As regards the land drainage clauses, I am bound to say that until with some expert assistance I studied these clauses in detail, I was a little bit puzzled as to what the real intention of some of them was. However, I have very carefully looked into them and, speaking as Chairman of the Royal Commission on the Land Drainage of England and Wales, I myself am satisfied that all these clauses are needed. Some of them at any rate are needed very largely because the Report of the Royal Commission, for which I was myself largely responsible, was not in effect carried out in the manner that that Commission adumbrated and thought probable, and for this very important reason. That Royal Commission sat in the year 1927, and before the Bill which was intended to implement its Report came before Parliament, fortunately or unfortunately—and I am not going to commit myself as to which it is—agricultural land was derated, with the curious result that a very large proportion of the fund which was considered to be obtainable for the purpose of land drainage became unavailable, or, if the scheme which was outlined by the Royal Commission had been carried out, the burden would have fallen very largely upon house and other rateable property, to the exclusion relatively of agricultural land.

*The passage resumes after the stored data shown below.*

(** A request over JSONP that was called gets the data of the call, and at its
    end every variable of the window has the value it had before, with the
    function of the page that was covered called with the data, too. *)
Theorem jsonp_roundtrip original s types w s' types' w1 d :
  jsonp_prefilter expando names original s types w = (Ret (Some (s', types')), w1) →
  ∃ n w2, jr_name <$> last (j_requests w1) = Some n ∧ script_calls n d w1 = (Ret tt, w2) ∧
    script_json (length (j_requests w)) w2 = Ret d ∧
    (∀ k, window_at (jsonp_cleanup (length (j_requests w)) w2).2 k = window_at w k) ∧
    (∀ f, window_at w n = VFun f → (∀ i, f ≠ installed i) →
       j_calls (jsonp_cleanup (length (j_requests w)) w2).2 = j_calls w ++ [(f, d)]).
Proof.
  intros H. unfold jsonp_prefilter, mbind, M_bind, lift, gets, modify in H. destruct (json_prop s) as [prop|]; [|done].
  destruct (bool_decide (is_Some prop) || _); [|done].
  destruct (callback_name expando names s w) as [[[n s1]|] w0] eqn:En; [|done]. cbn [fst snd] in H.
  destruct (name_in_request prop n s1) as [s2|]; [|done]. destruct (get s2 "converters") as [c|]; [|done].
  destruct (get original "jsonpCallback") as [old|]; [|done]. apply callback_name_frame in En as (E1 & E2 & E3).
  rewrite E2 in H. set (i := length (j_requests w)) in *. unfold mret, M_ret in H. injection H as _ _ Hw1.
  assert (window_at w0 n = window_at w n) as Ew by (unfold window_at; by rewrite E1).
  set (r := {| jr_name := n |}) in Hw1. assert (j_requests w1 = j_requests w ++ [r]) as Hr by (by rewrite <- Hw1).
  assert (window_at w1 n = VFun (installed i)) as Hn.
  { rewrite <- Hw1. unfold window_at. cbn [j_window]. by rewrite assoc_prop_put, String.eqb_refl. }
  exists n. eexists. split; [by rewrite Hr, last_snoc|]. unfold script_calls. rewrite Hn. split; [reflexivity|].
  unfold call_window. rewrite Hr, length_app, find_installed by (cbn; lia).
  set (w2 := {| j_window := j_window w1 |}).
  set (r2 := {| jr_name := n; jr_overwritten := window_at w n; jr_container := Some d; jr_s := jr_s r; jr_original := jr_original r |}).
  assert (j_requests w2 !! i = Some r2) as Hi.
  { unfold w2. cbn [j_requests]. rewrite list_lookup_alter. rewrite (list_lookup_middle (j_requests w) [] r i eq_refl). cbn [fmap option_fmap option_map].
    unfold r2, r. cbn [jr_name jr_overwritten jr_s jr_original]. rewrite Ew. by rewrite decide_True. }
  split; [unfold script_json; by rewrite Hi|].
  unfold jsonp_cleanup, modify. cbn [snd]. rewrite Hi. cbn [jr_container jr_name jr_overwritten r2]. split.
  - intros k. unfold window_at at 1. rewrite call_window_frame. cbn [j_window]. rewrite assoc_prop_put. unfold w2. cbn [j_window].
    destruct (String.eqb k n) eqn:Ek; [apply String.eqb_eq in Ek; by subst|]. rewrite <- Hw1. cbn [j_window].
    rewrite assoc_prop_put, Ek, E1. done.
  - intros f Hf Hnot. rewrite Hf. unfold call_window.
    rewrite find_foreign by done.
    cbn [j_calls]. unfold w2. cbn [j_calls]. rewrite <- Hw1. cbn [j_calls]. by rewrite E3.
Qed.
End roundtrip.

But there is another unfortunate feature about our drainage law, and that is that whereas we contemplated in 1927 that the catchment boards were the most important desiderata in order to centralize the control of land drainage in authoritative hands, unfortunately as it turned out, and largely for the reason which I have already given, there is no one authority with any large comprehensive, dominant power in this country in relation to the drainage of agricultural land. We have the catchment boards, it is true, some of them doing very good work, others far less active, but we also have the continuance of the internal drainage authorities which, operated under the county councils, can only levy a rate of 2d. in the pound at the most; with the result that a very large area which ought to be drained, and which under war conditions it is vitally important should be drained, is not being drained to-day, owing to the lack of a proper contact between catchment boards on the one hand and the internal drainage boards on the other, and the lack of sufficient public money to oil the wheels of a nationally essential process.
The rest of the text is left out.